**REQUIREMENT**
Retype, exactly as they appear below, the lines between the line holding "intros Hok Hc (w" and the line holding "destruct (store_cases c2", both ends included.

**GIVEN DATA**
(* ===== verification/SocksUdpGwSpec.v ===== *)
(** * The UDP relay: what it promises

    Every run of the relay that the reactor allows, from its initialisation. *)
From S2P Require Import Prelude Encrypt AvlTree Bavl BavlSpec BavlSet BavlCells ChunkBuffer PacketPassInterface BadvpnMisc DeviceUdp DeviceUdpSpec PacketRecvInterface UdpChannel SocksUdpGw SocksUdpGwOrder SocksUdpGwInv SocksUdpGwSubmit SocksUdpGwRun.
From stdpp Require Import gmap.
#[local] Open Scope Z_scope.
#[local] Set Warnings "-clear-no-such-hyp".

(** ** The table *)
Lemma lru_nodup o lg : cl_ok o lg → NoDup (lru o).
Proof.
  intros Hok. destruct (k_list _ _ Hok) as [Hn _]. unfold lru.
  assert (H : ∀ l, NoDup l → NoDup (omap (local_at o) l)); [|by apply H]. induction l as [|x l IH]; intros Hl; [constructor|]. apply NoDup_cons in Hl as [Hx Hl].
  change (omap (local_at o) (x :: l)) with (match local_at o x with Some a => a :: omap (local_at o) l | None => omap (local_at o) l end).
  destruct (local_at o x) as [a|] eqn:Ea; [|auto]. apply NoDup_cons. split; [|auto]. intros (y & Hy & Ey)%list_elem_of_omap. apply Hx. unfold local_at in *.
  destruct (conns o !! x) as [c|] eqn:Ec; [|done]. destruct (conns o !! y) as [d|] eqn:Ed; [|done]. cbn in Ea, Ey.
  replace x with y; [done|]. eapply local_inj; [done|done|done|]. congruence.
Qed.

Lemma free_all_ok n o lg : cl_ok o lg → jobs o = [] → length (connections_list o) = n →
  ∃ o', free_all n o = Ret o' ∧ conns o' = ∅ ∧ cells (connections_tree o') = ∅ ∧ num_connections o' = 0.
Proof.
  revert o. induction n as [|n IH]; intros o Hok Hj Hn; destruct (connections_list o) as [|x l] eqn:El; cbn [length] in Hn; try lia; cbn [free_all]; rewrite El.
  - destruct (k_list _ _ Hok) as [_ Hl]. rewrite El in Hl. assert (Hc : conns o = ∅).
    { apply map_empty. intros x. destruct (conns o !! x) eqn:E; [|done]. exfalso. apply (not_elem_of_nil x), Hl. by eexists. }
    exists o. split; [done|]. split; [done|]. split; [by rewrite (k_cells _ _ Hok), Hc, dom_empty_L|]. rewrite (proj1 (k_num _ _ Hok)). by rewrite El.
  - assert (Hx : is_Some (conns o !! x)) by (apply (k_list _ _ Hok); rewrite El; by left). destruct Hx as [c Hc].
    assert (Hq : quiet o) by (intros j; rewrite Hj; by intros []%elem_of_nil). destruct (relay_free_ok o lg x c Hok Hc Hq) as (t & -> & Hok'). rewrite bind_Ret.
    apply IH; [done|done|]. cbn. pose proof (length_unlink x (connections_list o) (proj1 (k_list _ _ Hok))) as Hu. rewrite El in Hu |- *. cbn in Hn.
    specialize (Hu ltac:(by left)). cbn [length] in Hu. lia.
Qed.

(** C17: No run of the relay reads or writes out of bounds, uses memory that was
    freed or fails an assertion, whatever the order of packets, jobs, sends and
    datagrams, whether the system has memory and sockets or not, and whatever the
    peers send: provided that no datagram from the device exceeds the room left by
    the SOCKS header.  At every point the tree, the list and the count of the
    connections agree: at most [max_connections] of them, one per local address,
    each found by its address.  Datagrams handed to the user fit its MTU.
    When no job is pending the relay can be freed, and nothing is left. *)
Theorem udpgw_safe opts mt max socks dns evs o :
  0 ≤ mt → buffer_bound mt → 0 < max → SocksUdpGwClient_Init 0 mt max socks dns = Ret o → allowed_run opts evs (start o) →
  ∃ s, udp_run opts evs (start o) = Ret s ∧
    num_connections (rl s) = zlen (connections_list (rl s)) ∧ num_connections (rl s) ≤ Z.min max 65536 ∧ NoDup (lru (rl s)) ∧
    (∀ local, ∃ r, find_connection local (rl s) = Ret r ∧
       match r with
       | Some x => x ∈ connections_list (rl s) ∧ ∃ c, conns (rl s) !! x = Some c ∧ local_addr c = local
       | None => local ∉ lru (rl s)
       end) ∧
    Forall (λ d, zlen d.2 ≤ mt) (got s) ∧
    (jobs (rl s) = [] → ∃ o', SocksUdpGwClient_Free (rl s) = Ret o' ∧ conns o' = ∅ ∧ cells (connections_tree o') = ∅ ∧ num_connections o' = 0).
Proof.
  intros Hmt Hb Hmax Ei Hal. destruct (init_run opts mt max socks dns evs o Hmt Hb Hmax Ei Hal) as (s & E & [Hok Hm _ _ Hg]). exists s. split; [done|].
  destruct (k_num _ _ Hok) as [Hn Hle]. split; [done|]. split; [unfold UINT16_MAX in Hm; lia|]. split; [by eapply lru_nodup|]. split.
  - intros local. destruct (find_ok _ _ local Hok) as [[-> H]|(x & c & -> & Hc & Hl & _)]; eexists; (split; [done|]); [done|]. split; [|by exists c].
    apply (k_list _ _ Hok). by rewrite Hc.
  - split; [done|]. intros Hj. by apply free_all_ok with (traf s).
Qed.

(** C19: The table of connections is a least-recently-used cache of the local
    addresses: after any run it holds what the submitted packets leave in a plain
    list, where a packet moves its address to the end if it was taken, a new
    address drops the head of a full list and goes to the end, and a packet that
    finds no memory, socket or room changes nothing else. *)
Theorem udpgw_lru opts mt max socks dns evs o :
  0 ≤ mt → buffer_bound mt → 0 < max → SocksUdpGwClient_Init 0 mt max socks dns = Ret o → allowed_run opts evs (start o) →
  ∃ s, udp_run opts evs (start o) = Ret s ∧ lru (rl s) = lru_of (Z.min max 65536) (subs s).
Proof.
  intros Hmt Hb Hmax Ei Hal. destruct (init_run opts mt max socks dns evs o Hmt Hb Hmax Ei Hal) as (s & E & [_ _ _ Hl _]). by exists s.
Qed.

(** C18: A connection sends what it was given: at every point of a run, the packets
    that its socket took are the first of those that were submitted and taken,
    byte for byte with their SOCKS header, in order, also the first one, which is
    read from the buffer of the device after the event that brought it.  And all
    of them go out: after the pending jobs and the completions of this socket
    alone, all that was given has been sent. *)
Theorem udpgw_delivers opts mt max socks dns evs o :
  0 ≤ mt → buffer_bound mt → 0 < max → SocksUdpGwClient_Init 0 mt max socks dns = Ret o → allowed_run opts evs (start o) →
  ∃ s, udp_run opts evs (start o) = Ret s ∧
    ∀ x, is_Some (conns (rl s) !! x) → ∃ g, traf s !! x = Some g ∧ g.2 `prefix_of` g.1 ∧
      ∃ evs' s', Forall (λ ev, ev = EJob ∨ ev = ESent x) evs' ∧ allowed_run opts evs' s ∧ udp_run opts evs' s = Ret s' ∧ traf s' !! x = Some (g.1, g.1).
Proof.
  intros Hmt Hb Hmax Ei Hal. destruct (init_run opts mt max socks dns evs o Hmt Hb Hmax Ei Hal) as (s & E & Hs). exists s. split; [done|]. intros x Hx.
  pose proof Hx as [c Hc]. destruct (k_cons _ _ (r_cl _ _ _ Hs) x c Hc) as (g & Hg & q & ph & Hch & Hr & Ha & Hi & Hf). exists g. split; [done|]. split.
  - destruct (decide (JFirst x ∈ jobs (rl s))); [destruct Hf as (_ & _ & p & _ & _ & ->)|rewrite Hf]; by apply prefix_app_r.
  - by eapply drain.
Qed.

(** ** Datagrams from the server *)
Lemma addr_split (ip port rest : list Z) n : length ip = n → length port = 2%nat →
  take n ((ip ++ port) ++ rest) = ip ∧ take 2 (drop n ((ip ++ port) ++ rest)) = port ∧ drop (n + 2) ((ip ++ port) ++ rest) = rest.
Proof.
  intros <- Hp. rewrite <- app_assoc. split; [apply take_app_length|]. rewrite drop_app_length. split; [by rewrite take_app_length'|].
  rewrite app_assoc, drop_app_length'; [done|]. rewrite length_app. lia.
Qed.

(** The header that [connection_send] writes, read by [dgram_handler_received]. *)
Lemma header_read remote rest : addr_ok remote →
  mget (udp_wire remote false rest) 2 = Ret 0 ∧ (4 <=? zlen (udp_wire remote false rest)) = true ∧
  ∃ atyp, mget (udp_wire remote false rest) 3 = Ret atyp ∧ received_addr atyp (drop 4 (udp_wire remote false rest)) = Some (remote, rest).
Proof.
  intros Ha. split; [done|]. split; [apply Z.leb_le; unfold udp_wire; rewrite !length_app; pose proof (header_len remote); lia|].
  destruct remote as [|ip port|ip port]; [done|..]; destruct Ha as [[Hi _] [Hp _]]; eexists; (split; [done|]);
    destruct (addr_split ip port rest _ Hi Hp) as (H1 & H2 & H3);
    assert (Hd : ∀ h, zlen h = 4 → drop 4 (h ++ (ip ++ port) ++ rest) = (ip ++ port) ++ rest) by (intros h Hh; apply drop_app_length'; lia);
    unfold udp_wire, udpgw_addr, received_addr; rewrite Hd by apply header_len; cbn [Z.eqb Pos.eqb];
    rewrite H1, H2; cbn [Nat.add] in H3; rewrite H3, !length_app, Hi, Hp; unfold sizeof_udpgw_addr_ipv6, sizeof_udpgw_addr_ipv4; if_false; done.
Qed.

(** What [connection_send] writes in front of a datagram to a host is what
    [dgram_handler_received] expects in front of a datagram from it: the same
    bytes arriving at a connection are handed to the user as the payload, from
    that host, to the local address of the connection; the connection takes the
    next datagram after it.  A connection to the DNS gateway hands over the bytes
    as they are, from the host it last sent to. *)
Theorem udp_reply_roundtrip o lg x c remote payload :
  cl_ok o lg → conns o !! x = Some c → JFirst x ∉ jobs o → addr_ok remote → zlen (udp_wire remote (is_dns c) payload) ≤ udp_mtu o →
  ∃ o', receive_datagram x (udp_wire remote (is_dns c) payload) o = Ret (o', Some (local_addr c, if is_dns c then remote_addr c else remote, payload)) ∧
    cl_ok o' lg.
Proof.
  intros Hok Hc HF Ha Hl. destruct (receive_datagram_ok o lg x c _ Hok Hc HF Hl) as (o' & r & E & Hok' & _ & _). exists o'. split; [|done].
  rewrite E. f_equal. f_equal. unfold receive_datagram, get_con in E. rewrite Hc, bind_Ret in E.
  apply bind_Ret_inv in E as (i1 & E1 & E). apply bind_Ret_inv in E as ([i2 d] & E2 & E). apply bind_Ret_inv in E as ([o2 r2] & E3 & E).
  assert (Hd : d = udp_wire remote (is_dns c) payload).
  { unfold PacketPassInterface_Sender_Send in E1. do 3 apply bind_Ret_inv in E1 as (_ & _ & E1). injection E1 as <-.
    unfold _PacketPassInterface_job_operation in E2. inv_binds. congruence. }
  apply bind_Ret_inv in E as (c2 & _ & E). apply bind_Ret_inv in E as (i4 & _ & E). injection E as _ <-. subst d.
  unfold dgram_handler_received, get_con in E3. cbn [conns put_con set_conns] in E3. rewrite lookup_insert_eq, bind_Ret in E3.
  apply bind_Ret_inv in E3 as (_ & _ & E3). apply bind_Ret_inv in E3 as (i3 & _ & E3). cbn [is_dns set_recv udp_mtu put_con set_conns] in E3.
  pose proof (wire_payload remote (is_dns c) payload). destruct (is_dns c).
  - change (udp_wire remote true payload) with payload in *. rewrite (proj2 (Z.ltb_ge _ _)) in E3 by lia. by injection E3 as _ <-.
  - destruct (header_read remote payload Ha) as (Hf & H4 & atyp & Hat & Hrec). apply Z.leb_le in H4. unfold sizeof_socks_udp_header in E3. 
    rewrite (proj2 (Z.ltb_ge _ 4)) in E3 by lia. rewrite Hf, Hat, !bind_Ret in E3. cbn [Z.eqb negb] in E3. rewrite Hrec in E3.
    rewrite (proj2 (Z.ltb_ge _ _)) in E3 by lia. by injection E3 as _ <-.
Qed.

(** ** The size of the slots *)

Lemma store_cases c d pos bs : ch_store c d pos bs = Fault ∨ ∃ c', ch_store c d pos bs = Ret c' ∧ writer c' = writer c.
Proof.
  unfold ch_store. destruct d as [d|]; [|by left]. destruct (mwrite_cases (mem (buf (pbuf c))) (d + pos) bs) as [(_ & _ & ->)|[_ ->]]; [|by left].
  rewrite bind_Ret. right. by eexists.
Qed.

(** The relay accepts any datagram up to [udp_mtu], but the slots of the send
    buffer have this size too, and the SOCKS header comes on top: if header and
    payload exceed [udp_mtu], [connection_send] fails the assertion in
    [BufferWriter_EndPacket]; without assertions it writes past the slot. *)
Theorem udpgw_oversized o lg x c data data_len p :
  cl_ok o lg → conns o !! x = Some c → (∃ w out, Writer_StartPacket (writer (send_chan c)) = Ret (w, Some out)) →
  mread (device_buf o) data data_len = Ret p → data_len ≤ udp_mtu o → udp_mtu o < zlen (udp_wire (remote_addr c) (is_dns c) p) →
  connection_send x data data_len o = Fault.
Proof.
  intros Hok Hc (w & out & Ew) Hp Hd Hw. destruct (k_cons _ _ Hok x c Hc) as (g & _ & q & ph & Hch & _). destruct (ch_mtu _ _ _ _ Hch) as [_ Hm].
  pose proof (mread_Ret _ _ _ _ Hp) as (_ & _ & _ & _ & Hlp). unfold connection_send, get_con. rewrite Hc, bind_Ret, Ew, bind_Ret.
  assert (Hwm : pri_mtu (recv_interface w) = udp_mtu o). { unfold Writer_StartPacket in Ew. apply bind_Ret_inv in Ew as (_ & _ & Ew). destruct (w_out _); [|done]. by injection Ew as <- _. }
  unfold udp_wire in Hw. destruct (is_dns c); [lia|]. rewrite !length_app in Hw. pose proof (header_len (remote_addr c)) as Hh.
  destruct (store_cases (mkch w (pbuf (send_chan c))) out 0 (socks_udp_header (remote_addr c))) as [->|(c1 & -> & H1)]; [done|]. rewrite bind_Ret.
  destruct (store_cases c1 out sizeof_socks_udp_header (udpgw_addr (remote_addr c))) as [->|(c2 & -> & H2)]; [done|]. rewrite !bind_Ret, Hp, bind_Ret.
  destruct (store_cases c2 out (sizeof_socks_udp_header + zlen (udpgw_addr (remote_addr c))) p) as [->|(c3 & -> & H3)]; [done|]. rewrite bind_Ret.
  unfold Writer_EndPacket, sizeof_socks_udp_header. rewrite H3, H2, H1. cbn [writer]. rewrite Hwm. rewrite (assert_true (0 <=? _)), bind_Ret by lia.
  by rewrite (proj2 (Z.leb_gt _ (udp_mtu o))) by lia.
Qed.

**RESULT FOR THIS EXERCISE**
  intros Hok Hc (w & out & Ew) Hp Hd Hw. destruct (k_cons _ _ Hok x c Hc) as (g & _ & q & ph & Hch & _). destruct (ch_mtu _ _ _ _ Hch) as [_ Hm].
  pose proof (mread_Ret _ _ _ _ Hp) as (_ & _ & _ & _ & Hlp). unfold connection_send, get_con. rewrite Hc, bind_Ret, Ew, bind_Ret.
  assert (Hwm : pri_mtu (recv_interface w) = udp_mtu o). { unfold Writer_StartPacket in Ew. apply bind_Ret_inv in Ew as (_ & _ & Ew). destruct (w_out _); [|done]. by injection Ew as <- _. }
  unfold udp_wire in Hw. destruct (is_dns c); [lia|]. rewrite !length_app in Hw. pose proof (header_len (remote_addr c)) as Hh.
  destruct (store_cases (mkch w (pbuf (send_chan c))) out 0 (socks_udp_header (remote_addr c))) as [->|(c1 & -> & H1)]; [done|]. rewrite bind_Ret.
  destruct (store_cases c1 out sizeof_socks_udp_header (udpgw_addr (remote_addr c))) as [->|(c2 & -> & H2)]; [done|]. rewrite !bind_Ret, Hp, bind_Ret.
  destruct (store_cases c2 out (sizeof_socks_udp_header + zlen (udpgw_addr (remote_addr c))) p) as [->|(c3 & -> & H3)]; [done|]. rewrite bind_Ret.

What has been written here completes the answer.